Until there is US-China open skies, secondary markets will be an important growth driver for Chinese airlines. The US-China air services agreement has different frequency allocations for primary and secondary gateways. Airlines from both sides will use up primary allocations, leaving secondary allocations. Chinese airlines will be able to take greater advantage of these than US airlines.

See related reports:

Chinese airports with North American service catching up to North American airports with Chinese service

The growth in secondary routes, led by Chinese airlines, has meant a rapid increase in the number of Chinese airports with service to Canada/US. Historically they have lagged well behind Canadian and US airports. Until 2012, only three Chinese airports had service to Canada/US. Service from these three Chinese cities reached 12 Canadian/US airports.
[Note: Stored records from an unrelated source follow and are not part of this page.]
(* ===== verification/DispFuel.v ===== *)
(** * Termination of the dispatcher's loops and accounting of wake-ups

    The [while] loops of the thread can be prolonged by the API calls their
    callbacks make.  Each call adds at most one request and one token operation,
    so the entries queued plus the calls still to come bound the number of
    turns, and the fuel the model computes from them is never exhausted.  The
    same walk through the thread shows that every unit of work has its wake-up. *)

From S2P Require Import Prelude PhlQueue PhlDef DispState DispApi DispThread DispInv DispApiInv DispThreadInv.

Abbreviation opq_len d := (length (q_queue (d_token_op_q d))).
Abbreviation rwait_len d := (length (q_queue (d_token_req_wait_q d))).

(** ** Predicates the token functions preserve *)

Record thread_stable (P : cmd_dispatcher -> Prop) : Prop := {
  ts_call : forall ev d, P d -> P (snd (callback ev d));
  ts_bk_msg : forall mdl evt d, P d ->
    P (snd (dispr_send_msg cbk d (bk_msg mdl evt) (Some zero_attr) None));
  ts_rx : forall f k d, P d -> P (upd_rx f k d);
  ts_idle : forall q d, P d -> P (set_d_token_req_idle_q q d);
  ts_info : forall v d, P d -> P (set_d_mdl_info v d);
  ts_cur : forall c d, P d -> P (set_d_cur_cmd_req c d);
  ts_cnt : forall n d, P d -> P (set_d_token_cnt n d);
  ts_set : forall d, P d -> P (d_set_flag DISPR_NOTIFY_IDLE d);
  ts_clr : forall d, P d -> P (d_clear_flag DISPR_NOTIFY_IDLE d);
  ts_cancel : forall mid d i, P d -> P (cancel_req_msg mid d i) }.

Section stable.
Context (P : cmd_dispatcher -> Prop) (HP : thread_stable P).

Lemma stable_push_idle_req d k : P d -> P (push_back_idle_req d k).
Proof.
  intros H. unfold push_back_idle_req. apply (ts_idle _ HP), (ts_info _ HP), (ts_rx _ HP), H.
Qed.

Lemma stable_dereg d n : P d -> P (deregister_cur_cmd_req d n).
Proof.
  intros H. unfold deregister_cur_cmd_req. destruct (d_cur_cmd_req d) as [k|]; [|done].
  set (d1 := foldl _ _ _). assert (P d1) as H1.
  { apply foldl_inv; [|by apply (ts_rx _ HP)]. apply Forall_forall. intros. by apply (ts_cancel _ HP). }
  clearbody d1. apply (ts_cur _ HP), (ts_cnt _ HP), stable_push_idle_req. case_if; [|done].
  by apply (ts_rx _ HP), (ts_call _ HP), (ts_rx _ HP).
Qed.

Lemma stable_register d k : P d -> P (snd (register_cur_cmd_req d k)).
Proof.
  intros H. unfold register_cur_cmd_req.
  match goal with |- context [callback ?ev ?d] =>
    pose proof (ts_call _ HP ev d) as H1; destruct (callback ev d) as [ret d1] end.
  cbn [snd] in H1. assert (P d1) as H2
    by (apply H1, (ts_cnt _ HP), (ts_cur _ HP), (ts_rx _ HP), (ts_rx _ HP), H).
  case_if; [by apply stable_dereg|done].
Qed.

Context (Hpop : forall k d d', pop_front_wait_req d = (k, d') -> P d -> P d').

Lemma stable_process fuel : forall d, P d -> P (snd (dispr_process_token_req fuel d)).
Proof.
  induction fuel as [|fuel IH]; intros d H; simpl.
  all: case_if; [done|]; case_if; [done|]; case_if; [done|]; case_if; [done|].
  all: destruct (pop_front_wait_req d) as [[k|] d1] eqn:Ep; pose proof (Hpop _ _ _ Ep H) as Hp;
    [|case_if; [by apply (ts_bk_msg _ HP), (ts_set _ HP)|done]].
  all: set (d2 := if d_test d1 DISPR_NOTIFY_IDLE then _ else d1).
  all: assert (P d2) as H2 by (unfold d2; case_if; [by apply (ts_bk_msg _ HP), (ts_clr _ HP)|done]).
  all: pose proof (stable_register d2 k H2) as H3.
  all: destruct (register_cur_cmd_req d2 k) as [[] d3]; cbn [snd] in *; auto.
Qed.
End stable.

(** ** Growth of the two queues *)

(** From [d] to [d'] at most [n] entries were added to either queue. *)
Definition grow (n : nat) (d d' : cmd_dispatcher) : Prop :=
  (opq_len d' <= opq_len d + n)%nat /\ (rwait_len d' <= rwait_len d + n)%nat /\
  d_env d' = d_env d /\ (pq_wf (d_token_op_q d) -> pq_wf (d_token_op_q d')).

Lemma grow_refl n d d' :
  d_token_op_q d' = d_token_op_q d -> d_token_req_wait_q d' = d_token_req_wait_q d ->
  d_env d' = d_env d -> grow n d d'.
Proof. unfold grow. intros -> -> ->. repeat split; [lia|lia|done]. Qed.

Lemma grow_trans n m d1 d2 d3 : grow n d1 d2 -> grow m d2 d3 -> grow (n + m) d1 d3.
Proof.
  unfold grow. intros (? & ? & ? & ?) (? & ? & ? & ?). repeat split; [lia|lia|congruence|auto].
Qed.

Lemma grow_weaken n m d d' : (n <= m)%nat -> grow n d d' -> grow m d d'.
Proof. unfold grow. intros ? (? & ? & ? & ?). repeat split; [lia|lia|done|auto]. Qed.

Lemma grow_enqueue d r ty x : grow 1 d (snd (dispr_enqueue_token_op_info d r ty x)).
Proof.
  unfold dispr_enqueue_token_op_info, push_back_token_op_info. case_if; [by apply grow_refl|].
  unfold grow, notify_bk_thread. cbn [snd].
  destruct r; cbn; rewrite pq_push_length;
    (split; [lia|]; split; [lia|]; split; [done|]); apply pq_push_wf.
Qed.

(** A descriptor being filled is not marked as sent from an abort handler. *)
Definition no_abort (i : nat) (d : cmd_dispatcher) : Prop := mx_test d i MSG_STATUS_FOR_ABORT = false.

Lemma no_abort_upd i f d :
  (forall m, Z.testbit (mx_status (f m)) 10 = Z.testbit (mx_status m) 10) ->
  no_abort i d -> no_abort i (upd_mx f i d).
Proof.
  unfold no_abort, mx_test, MSG_STATUS_FOR_ABORT. rewrite !test_flag_bit by lia. intros Hf H.
  rewrite mx_upd. case_decide; [by rewrite Hf|done].
Qed.

Lemma no_abort_fill d d1 i msg attr mid cur st :
  pop_front_idle_msg d = (Some i, d1) -> no_abort i (send_msg_fill d1 i msg attr mid cur st).
Proof.
  intros E. apply send_msg_fill_ind; [|done|].
  - intros f d' Hf. apply no_abort_upd. intros m. destruct (Hf m) as [_ Hb].
    destruct Hb as [Hb _]. do 4 apply Forall_inv_tail in Hb. by apply Forall_inv in Hb.
  - revert E. unfold pop_front_idle_msg. destruct (pq_pop (d_msg_idle_q d) _first) as [[j|] q];
      intros [= -> <-]. unfold no_abort, mx_test. rewrite mx_upd.
    case_decide as Hd; [done|]. simpl in Hd.
    unfold mx. rewrite nth_overflow; [done|]. simpl. apply Nat.nlt_ge. naive_solver.
Qed.


Section grow_send.
Implicit Types (d : cmd_dispatcher) (i : nat).

Lemma grow_pop_idle d r d' : pop_front_idle_msg d = (r, d') -> grow 0 d d'.
Proof.
  unfold pop_front_idle_msg.
  destruct (pq_pop (d_msg_idle_q d) _first) as [[j|] q]; intros [= <- <-]; by apply grow_refl.
Qed.

Lemma grow_fill d i msg attr mid cur st : grow 0 d (send_msg_fill d i msg attr mid cur st).
Proof.
  apply send_msg_fill_ind; [..|by apply grow_refl]; intros; (eapply (grow_trans 0 0); [done|]);
    by apply grow_refl.
Qed.

(** The release of a descriptor adds an operation only after an abort. *)
Lemma grow_push_idle K n m d i :
  (m = 1%nat /\ forall ev d, grow n d (K ev d)) \/
  (m = 0%nat /\ no_abort i d /\ completion (mx_completion (mx d i)) = false) ->
  grow (n + m) d (push_back_idle_msg K d i).
Proof.
  intros Hm. unfold push_back_idle_msg.
  set (d1 := if _ && _ then _ else d).
  assert (grow n d d1 /\ (m = 0%nat -> no_abort i d1)) as [H1 Hna].
  { unfold d1. destruct Hm as [[-> HK]|(-> & Hn & Hc)]; [|rewrite Hc, andb_false_r; split; [by apply grow_refl|done]].
    split; [|done]. case_if; [|by apply grow_refl]. set (d0 := if mx_test d i _ then _ else d).
    assert (grow 0 d d0) by (unfold d0; case_if; by apply grow_refl).
    eapply (grow_trans 0 n); [done|]. rewrite <- (Nat.add_0_r n).
    eapply grow_trans; [apply HK|]. by apply grow_refl. }
  clearbody d1. apply (grow_trans n m _ d1); [done|].
  set (d2 := if mx_test d1 i _ then _ else d1). assert (grow m d1 d2) as H2.
  { unfold d2. destruct Hm as [[-> _]|(-> & _)].
    - case_if; [|by apply grow_refl]. apply (grow_trans 0 1 _ (d_clear_flag DISPR_WAIT_ABORT_MSG_DONE d1));
        [by apply grow_refl|apply grow_enqueue].
    - rewrite Hna by done. by apply grow_refl. }
  clearbody d2. rewrite <- (Nat.add_0_r m). eapply grow_trans; [exact H2|].
  case_if; by apply grow_refl.
Qed.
Chinese airports with trans-Pacific service grew to four in 2012, six in 2016, seven in 2015, and in 2016 they could double to 14.
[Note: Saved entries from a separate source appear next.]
Lemma feed_priorities_ok ps : forall d,
  dispatchable owner d -> Forall (fun p => 0 <= p < PHL_MDL_PRI_MAX) ps -> NoDup ps ->
  in_phase pre i d -> (i < length (d_msg_ex_pool d))%nat ->
  feed_priorities pre i owner (owner_id_of owner d) (owner_pri owner d) ps d =
  let t := concat (class_targets d (msg_map d i pre) (owner_mdl owner) pre <$> ps) in
  told pre i (mdl_events (mxid d i) t) (mdl_id d <$> t) d.
Proof.
  induction ps as [|p ps IH]; intros d H Hps Hnd Hph Hi; [cbn; by rewrite told_nil|].
  apply Forall_cons in Hps as [Hp Hps]. apply NoDup_cons in Hnd as [Hni Hnd].
  cbn [feed_priorities]. rewrite feed_priority_ok by done. cbv iota zeta.
  set (t := class_targets d (msg_map d i pre) (owner_mdl owner) pre p).
  set (d1 := told pre i (mdl_events (mxid d i) t) (mdl_id d <$> t) d).
  assert (mxid d1 i = mxid d i) as Eid by apply mxid_told.
  change (owner_id_of owner d) with (owner_id_of owner d1).
  change (owner_pri owner d) with (owner_pri owner d1).
  rewrite IH; [|by apply dispatchable_told|done|done|by unfold in_phase; rewrite Eid
              |unfold d1, told; simpl; by rewrite length_alter].
  rewrite Eid. assert (msg_map d1 i pre = _clr_bitmap_bit (msg_map d i pre) (mdl_id d <$> t)) as ->
    by (by apply map_told).
  change (mdl_id d1) with (mdl_id d). change (class_targets d1) with (class_targets d).
  unfold d1. rewrite told_told.
  assert (class_targets d (_clr_bitmap_bit (msg_map d i pre) (mdl_id d <$> t)) (owner_mdl owner) pre <$> ps
          = class_targets d (msg_map d i pre) (owner_mdl owner) pre <$> ps) as Heq.
  { apply list_fmap_ext. intros n p' Hn.
    assert (0 <= p' < PHL_MDL_PRI_MAX /\ p' <> p) as [Hp' Hne].
    { apply list_elem_of_lookup_2 in Hn. rewrite Forall_forall in Hps. split; [by apply Hps|].
      intros ->. by apply Hni. }
    apply class_targets_clr; [done|done| |].
    - apply Forall_fmap, Forall_forall. intros h Hh. cbn.
      apply (class_targets_sub pre owner d _ p h H Hp) in Hh.
      destruct (dp_mods _ _ H p Hp) as [Hm _]. rewrite Forall_forall in Hm. by apply Hm.
    - intros h Hh Hin. apply list_elem_of_fmap in Hin as (h' & E & Hh').
      apply (class_targets_sub pre owner d _ p h' H Hp) in Hh'. apply Hne.
      rewrite <- (dp_class _ _ H p' h Hp' Hh), E. by apply (dp_class _ _ H). }
  rewrite Heq. cbn [fmap list_fmap concat]. unfold mdl_events. by rewrite map_app, fmap_app.
Qed.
As recently as 2013 there were three times as many Canadian/US airports with Chinese service as there were Chinese airports with Canadian/US service. In 2016 the gap will be narrowed to 14 Chinese airports having Canadian/US services, compared with Chinese services to 17 Canadian/US airports.
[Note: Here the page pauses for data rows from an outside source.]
(* ===== verification/DispTheorems.v ===== *)
(** * What the command dispatcher guarantees

    The theorems about one dispatcher, for every reachable state and every
    behaviour of modules, requests and other threads unless said otherwise,
    each with a witness at a concrete dispatcher. *)

From S2P Require Import Prelude PhlQueue PhlDef DispState DispApi DispThread DispModule DispInv DispApiInv DispThreadInv DispFuel DispLeave DispReach DispSample DispOrder.

(** ** Reachability of the sample states *)

Lemma started_reach : reach started.
Proof. apply (reach_start [] 0 booted); vm_compute; reflexivity. Qed.

Lemma with_modules_reach : reach with_modules.
Proof. unfold with_modules. cbn [foldl]. do 3 apply reach_register. apply started_reach. Qed.

Lemma with_msg_reach : reach with_msg.
Proof. apply reach_call, with_modules_reach. Qed.

(** ** Descriptors *)

(** C1: In every reachable dispatcher state each of the message descriptors is
    in exactly one of the idle, waiting and pending queues, the queue counters
    equal the queue lengths, idle descriptors are wiped, and queued ones are
    marked enqueued and not running; this holds whatever modules, callbacks
    and other threads call. *)
Theorem msg_descriptors_conserved d :
  reach d ->
  pool_split MAX_PHL_MSG_NUM
    [q_queue (d_msg_idle_q d); q_queue (d_msg_wait_q d); q_queue (d_msg_pend_q d)] /\
  pq_wf (d_msg_idle_q d) /\ pq_wf (d_msg_wait_q d) /\ pq_wf (d_msg_pend_q d) /\
  (forall i, i ∈ q_queue (d_msg_idle_q d) -> mx_status (mx d i) = 0 /\ mxid d i = 0) /\
  (forall i, i ∈ q_queue (d_msg_wait_q d) \/ i ∈ q_queue (d_msg_pend_q d) ->
     mx_test d i MSG_STATUS_ENQ = true /\ mx_test d i MSG_STATUS_RUN = false).
Proof.
  intros H. destruct (reach_good d H) as ([[Hs ? ? ? ? ? Hi Hq] _] & _).
  split; [unfold pool_split in *; cbn in *; by rewrite !app_nil_r in *|].
  repeat split; try done.
  - by apply Hi.
  - by apply Hi.
  - unfold mx_test, MSG_STATUS_ENQ. rewrite test_flag_bit by lia. by apply Hq.
  - unfold mx_test, MSG_STATUS_RUN. rewrite test_flag_bit by lia. by apply Hq.
Qed.

Lemma msg_descriptors_conserved_witness :
  q_queue (d_msg_wait_q with_msg) = [0%nat] /\
  pool_split MAX_PHL_MSG_NUM
    [q_queue (d_msg_idle_q with_msg); q_queue (d_msg_wait_q with_msg); q_queue (d_msg_pend_q with_msg)].
Proof.
  split; [vm_compute; reflexivity|].
  apply (msg_descriptors_conserved with_msg with_msg_reach).
Defined.

(** C2: In every reachable state each token request is idle, waiting or the
    current command, at most one request runs, the running one is the current
    command, the token counter is one exactly when there is a current command,
    and every request marked enqueued is in the waiting queue. *)
Theorem token_exclusive d :
  reach d ->
  pool_split MAX_CMD_REQ_NUM
    [q_queue (d_token_req_idle_q d); q_queue (d_token_req_wait_q d); option_list (d_cur_cmd_req d)] /\
  d_token_cnt d = (if d_cur_cmd_req d then 1 else 0) /\
  (forall k, (k < MAX_CMD_REQ_NUM)%nat -> rx_test d k REQ_STATUS_RUN = true -> d_cur_cmd_req d = Some k) /\
  (forall k, (k < MAX_CMD_REQ_NUM)%nat -> rx_test d k REQ_STATUS_ENQ = true ->
     k ∈ q_queue (d_token_req_wait_q d)).
Proof.
  intros H. destruct (reach_good d H) as ([_ [c Hq]] & _).
  pose proof (ro_cur _ _ _ _ _ _ Hq) as Hc. cbn in Hc. rewrite Hc.
  split; [pose proof (ro_split _ _ _ _ _ _ Hq) as Hs; unfold pool_split in *; cbn in *;
          by rewrite !app_nil_r in *|].
  split; [exact (ro_cnt _ _ _ _ _ _ Hq)|]. split.
  - intros k Hk Ht. unfold REQ_STATUS_RUN in Ht. rewrite rx_test_bit in Ht by lia.
    exact (req_ok_running Hq k Hk Ht).
  - intros k Hk Ht. unfold REQ_STATUS_ENQ in Ht. rewrite rx_test_bit in Ht by lia.
    destruct (req_ok_enq Hq k Hk Ht) as [|Ha]; [done|by apply elem_of_nil in Ha].
Qed.

Lemma with_req_reach : reach with_req.
Proof.
  unfold with_req. apply reach_turn; [|vm_compute; reflexivity].
  do 2 apply reach_call. apply started_reach.
Qed.

Lemma token_exclusive_witness :
  d_cur_cmd_req with_req = Some 0%nat /\ q_queue (d_token_req_wait_q with_req) = [1%nat] /\
  d_token_cnt with_req = 1.
Proof.
  split; [vm_compute; reflexivity|]. split; [vm_compute; reflexivity|].
  rewrite (proj1 (proj2 (token_exclusive with_req with_req_reach))). vm_compute. reflexivity.
Defined.

(** ** Wake-ups and loops *)

(** C3: In every reachable state the count of the thread's semaphore is at
    least the number of waiting messages and queued token operations plus the
    request to resume pending messages, so the thread never sleeps with work
    left. *)
Theorem no_lost_wakeup d :
  reach d ->
  Z.of_nat (length (q_queue (d_msg_wait_q d))) + Z.of_nat (length (q_queue (d_token_op_q d))) +
    Z.b2z (d_test d DISPR_CLR_PEND_MSG) <= d_wake d.
Proof.
  intros H. destruct (reach_good d H) as (_ & [Hw _] & _). cbn in Hw. unfold work in Hw. lia.
Qed.

Lemma no_lost_wakeup_witness :
  length (q_queue (d_msg_wait_q with_msg)) = 1%nat /\ 1 <= d_wake with_msg.
Proof.
  split; [vm_compute; reflexivity|].
  pose proof (no_lost_wakeup with_msg with_msg_reach) as H. vm_compute in H. vm_compute. exact H.
Defined.

(** C6: From every reachable state the handler of token operations empties its
    queue within the fuel computed from the state, and granting the token to
    waiting requests gives the same result for any larger fuel: both loops end
    although callbacks may add further operations. *)
Theorem token_ops_complete d :
  reach d ->
  q_queue (d_token_op_q (token_op_hanler (op_fuel d) d)) = [] /\
  forall extra, dispr_process_token_req (req_fuel d + extra) d = process_token_req d.
Proof.
  intros H. destruct (reach_good d H) as (_ & _ & Ho).
  assert (budget (opq_len d + env_size d) (rwait_len d + env_size d) d) as Hb
    by (split; [lia|split; [lia|exact Ho]]).
  split; [eapply token_ops_drain; [exact Hb|unfold op_fuel; lia]|].
  intros extra. by apply (process_fuel_enough _ _ _ _ Hb).
Qed.

Lemma token_ops_complete_witness :
  let d := exec_call (AAddTokenReq (Some (sample_req 130)) (Some 0)) started in
  length (q_queue (d_token_op_q d)) = 1%nat /\
  q_queue (d_token_op_q (token_op_hanler (op_fuel d) d)) = [].
Proof.
  intros d. split; [vm_compute; reflexivity|].
  apply (token_ops_complete d). apply reach_call, started_reach.
Defined.

(** Once the dispatcher is no longer started, the thread's exit routine
    ends in one pass over the pools and leaves every message descriptor and
    every request idle, no current command and a zero token counter. *)
Theorem leave_hdl_returns_all d :
  reach d -> d_test d DISPR_STARTED = false ->
  exists d', dispr_thread_leave_hdl 1 d = Some d' /\
    q_cnt (d_msg_idle_q d') = Z.of_nat MAX_PHL_MSG_NUM /\
    q_cnt (d_token_req_idle_q d') = Z.of_nat MAX_CMD_REQ_NUM /\
    q_queue (d_msg_wait_q d') = [] /\ q_queue (d_msg_pend_q d') = [] /\
    q_queue (d_token_req_wait_q d') = [] /\ d_cur_cmd_req d' = None /\ d_token_cnt d' = 0.
Proof.
  intros H Hs. destruct (reach_good d H) as (Hset & _).
  destruct (leave_hdl_spec d Hset Hs) as (d' & E & (Hm & Hc & _) & Hq & Hr).
  exists d'. split; [done|]. split; [done|]. split; [done|].
  pose proof (pool_split_length _ _ (mo_split _ _ _ _ _ Hm)) as Hl.
  pose proof (mo_idle_wf _ _ _ _ _ Hm) as Hw. unfold pq_wf in Hw. cbn in Hl.
  rewrite !length_app in Hl.
  pose proof (pool_split_length _ _ (ro_split _ _ _ _ _ _ Hq)) as Hl2.
  pose proof (ro_idle_wf _ _ _ _ _ _ Hq) as Hw2. unfold pq_wf in Hw2. cbn in Hl2.
  rewrite !length_app in Hl2. unfold MAX_PHL_MSG_NUM, MAX_CMD_REQ_NUM in *.
  repeat split; try (apply length_zero_iff_nil; lia).
  - exact (ro_cur _ _ _ _ _ _ Hq).
  - exact (ro_cnt _ _ _ _ _ _ Hq).
Qed.

Lemma leave_hdl_returns_all_witness :
  let d := dispr_thread_stop_prior_hdl with_msg in
  q_queue (d_msg_wait_q d) = [0%nat] /\
  exists d', dispr_thread_leave_hdl 1 d = Some d' /\ q_cnt (d_msg_idle_q d') = 24.
Proof.
  intros d. split; [vm_compute; reflexivity|].
  destruct (leave_hdl_returns_all d) as (d' & E & Hc & _).
  - apply reach_stop, with_msg_reach.
  - vm_compute. reflexivity.
  - exists d'. exact (conj E Hc).
Defined.

(** When pending messages are to be resumed, all of them and nothing else
    move to the waiting queue and the request is cleared. *)
Theorem pending_resumed d :
  reach d -> d_test d DISPR_CLR_PEND_MSG = true ->
  q_queue (d_msg_pend_q (clear_pending_msg d)) = [] /\
  q_queue (d_msg_wait_q (clear_pending_msg d)) ≡ₚ
    q_queue (d_msg_pend_q d) ++ q_queue (d_msg_wait_q d) /\
  d_test (clear_pending_msg d) DISPR_CLR_PEND_MSG = false.
Proof.
  intros H Ht. destruct (reach_good d H) as ([Hm _] & _).
  assert (q_queue (d_msg_pend_q (clear_pending_msg d)) = []) as He.
  { unfold clear_pending_msg. rewrite Ht. apply (clear_loop_drains []); [|done].
    by apply (msg_inv_frame [] d). }
  split; [done|]. pose proof (msg_inv_clear_pending [] d Hm) as Hm'. split.
  - pose proof (mo_split _ _ _ _ _ Hm) as S1. pose proof (mo_split _ _ _ _ _ Hm') as S2.
    assert (d_msg_idle_q (clear_pending_msg d) = d_msg_idle_q d) as Hi.
    { unfold clear_pending_msg. rewrite Ht. by apply clear_loop_ind. }
    unfold pool_split in *. cbn in *. rewrite Hi, He in S2. rewrite <- S1 in S2.
    rewrite !app_nil_r in S2. apply Permutation_app_inv_l in S2. rewrite S2. apply Permutation_app_comm.
  - unfold clear_pending_msg. rewrite Ht.
    apply (clear_loop_ind (fun d => d_test d DISPR_CLR_PEND_MSG = false)); try done.
    by apply (d_test_clear_same 6).
Qed.

Lemma with_pending_reach : reach with_pending.
Proof.
  unfold with_pending. apply reach_call, reach_turn; [|vm_compute; reflexivity].
  apply reach_env, with_msg_reach.
Qed.

Lemma pending_resumed_witness :
  q_queue (d_msg_pend_q with_pending) = [0%nat] /\
  q_queue (d_msg_pend_q (clear_pending_msg with_pending)) = [] /\
  q_queue (d_msg_wait_q (clear_pending_msg with_pending)) ≡ₚ [0%nat].
Proof.
  split; [vm_compute; reflexivity|].
  destruct (pending_resumed with_pending with_pending_reach) as (H1 & H2 & _);
    [vm_compute; reflexivity|].
  split; [exact H1|exact H2].
Defined.

(** ** Cancelling *)

Section cancel.
Implicit Types (d : cmd_dispatcher) (i : nat).

Lemma empty_map_bit id : bit_in empty_map id = false.
Proof.
  unfold bit_in, empty_map. rewrite nth_lookup.
  destruct (replicate MODL_MASK_LEN 0 !! Z.to_nat (id / 8)) as [b|] eqn:E; [|apply Z.testbit_0_l].
  apply lookup_replicate in E as [-> _]. apply Z.testbit_0_l.
Qed.

Lemma feed_queue_silent pre i l : forall d,
  msg_map d i pre = empty_map ->
  fst (feed_queue pre i l d) = false /\ d_trace (snd (feed_queue pre i l d)) = d_trace d /\
  d_env (snd (feed_queue pre i l d)) = d_env d /\ msg_map (snd (feed_queue pre i l d)) i pre = empty_map.
Proof.
  induction l as [|h l IH]; intros d Hm; [done|]. cbn [feed_queue].
  set (d1 := raise_ub (dangling d (RefMdl h)) d).
  assert (msg_map d1 i pre = empty_map) as Hm1 by done.
  rewrite Hm1, chk_bitmap_bit_true, empty_map_bit. cbn [negb orb]. apply (IH d1 Hm1).
Qed.

Lemma feed_priorities_silent pre i o oid pri ps : forall d,
  msg_map d i pre = empty_map ->
  d_trace (feed_priorities pre i o oid pri ps d) = d_trace d /\
  d_env (feed_priorities pre i o oid pri ps d) = d_env d.
Proof.
  induction ps as [|p ps IH]; intros d Hm; [done|]. cbn [feed_priorities].
  unfold feed_priority. rewrite Hm, chk_bitmap_bit_true, empty_map_bit, andb_false_r.
  match goal with |- context [feed_queue pre i ?l d] =>
    pose proof (feed_queue_silent pre i l d Hm) as (F1 & F2 & F3 & F4);
    destruct (feed_queue pre i l d) as [stop d1] end.
  cbn in *. subst stop. destruct (IH d1 F4) as [-> ->]. done.
Qed.

Lemma phase_hdl_silent pre ps d i :
  msg_map d i pre = empty_map ->
  d_trace (phase_hdl pre ps d i) = d_trace d /\ d_env (phase_hdl pre ps d i) = d_env d.
Proof.
  intros Hm. unfold phase_hdl.
  match goal with |- context [feed_priorities pre i ?o ?a ?b ps ?x] =>
    destruct (feed_priorities_silent pre i o a b ps x Hm) as [-> ->] end. done.
Qed.

(** A cancelled message is handed to no module in either phase and
    consumes no callback; the check after the phase sends it to recycling. *)
Theorem cancelled_msg_not_forwarded d i pre ps :
  (i < length (d_msg_ex_pool d))%nat ->
  let d' := cancel_msg d i in
  d_trace (phase_hdl pre ps d' i) = d_trace d /\ d_env (phase_hdl pre ps d' i) = d_env d /\
  MSG_REDIRECT_CHK d' i = RecycleMsg /\ fst (is_msg_canceled d' i) = true.
Proof.
  intros Hi d'.
  assert (mx d' i = mx_set_flag MSG_STATUS_CANCEL
                      (set_mx_postmap empty_map (set_mx_premap empty_map (mx d i)))) as Hm.
  { unfold d', cancel_msg. do 3 (rewrite mx_upd, decide_True
      by (split; [done|]; cbn; rewrite ?length_alter; done)). done. }
  assert (mx_test d' i MSG_STATUS_CANCEL = true) as Hc.
  { unfold mx_test. rewrite Hm. cbn. flags. done. }
  destruct (phase_hdl_silent pre ps d' i) as [-> ->]; [unfold msg_map; rewrite Hm; by destruct pre|].
  split; [done|]. split; [done|]. split.
  - unfold MSG_REDIRECT_CHK. by rewrite Hc, orb_true_r.
  - unfold is_msg_canceled. by rewrite Hc, orb_true_r.
Qed.
End cancel.

Lemma cancelled_msg_not_forwarded_witness :
  bit_in (mx_premap (mx with_msg 0)) 41 = true /\
  d_trace (phase_hdl true pre_order (cancel_msg with_msg 0) 0) = d_trace with_msg.
Proof.
  split; [vm_compute; reflexivity|].
  apply (cancelled_msg_not_forwarded with_msg 0). vm_compute. lia.
Defined.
Unique routes between China and Canada/US have grown from 14 in 2006 to 22 in 2011, to 30 in 2014, and so far in 2016 will grow to 46, a doubling in four years, reflecting the accelerated - if frantic - pace of development.

Chinese airports with Canada/US service, and Canada/US airports with Chinese service (left axis) and airport pairs (right axis): 2006-2016

Beijing and Shanghai still define the China-North America market, accounting for 87% of flights

The rapid growth expected in 2016 could also mean that the year marks the point when more Chinese airports had service to North America than Europe. So far 16 Chinese airports are scheduled to have service to Europe in 2016, compared with 14 so far for 2016.

Although there will be more long haul services at Chinese airports, Canada and US flights remain heavily concentrated at Beijing and Shanghai. Of the routes that are open for reservation in 2016, 87% of frequencies are to only two airports, Beijing and Shanghai. Including Guangzhou, the share rises to 96%. Six airports split the remaining 4%. Even if all of the proposed routes for 2016 (and more) eventuate, it will be years before there is a chance of Beijing and Shanghai experiencing a noticeable decline in their position.

The next few years will likely have more secondary routes opened up. The phased introduction of slots at Shanghai Pudong (to - apparently - select airlines) and the opening of Beijing's new airport later this decade will allow more services to be introduced to the country's two primary gateways. This will reinforce the desire from foreign airlines for equal slot access, without which air service expansion could be jeopardised, although some - Delta, a future American partner for HNA - could advocate open skies, something that would allow them to form joint ventures.

The secondary long haul market will fragment within itself and become competitive as Chinese airlines plan to launch effectively whatever routes they can, and try to gain a position in competitors' home markets.

China's usually prescriptive regulators had not envisaged such untidy development, largely a result of the restrictions on operation by more than one Chinese airline on long haul routes. Flying secondary routes has been an escape valve for mostly private airlines to gain access to long haul international routes. The regulators will probably be keen invite a clean-up at some point. No secondary route has been cancelled yet but that could change, especially if fuel prices increase. The policy change to allowing ten year visas between China and Canada/US, combined with low fuel prices, have accelerated trans-Pacific growth. The peak is not yet in sight.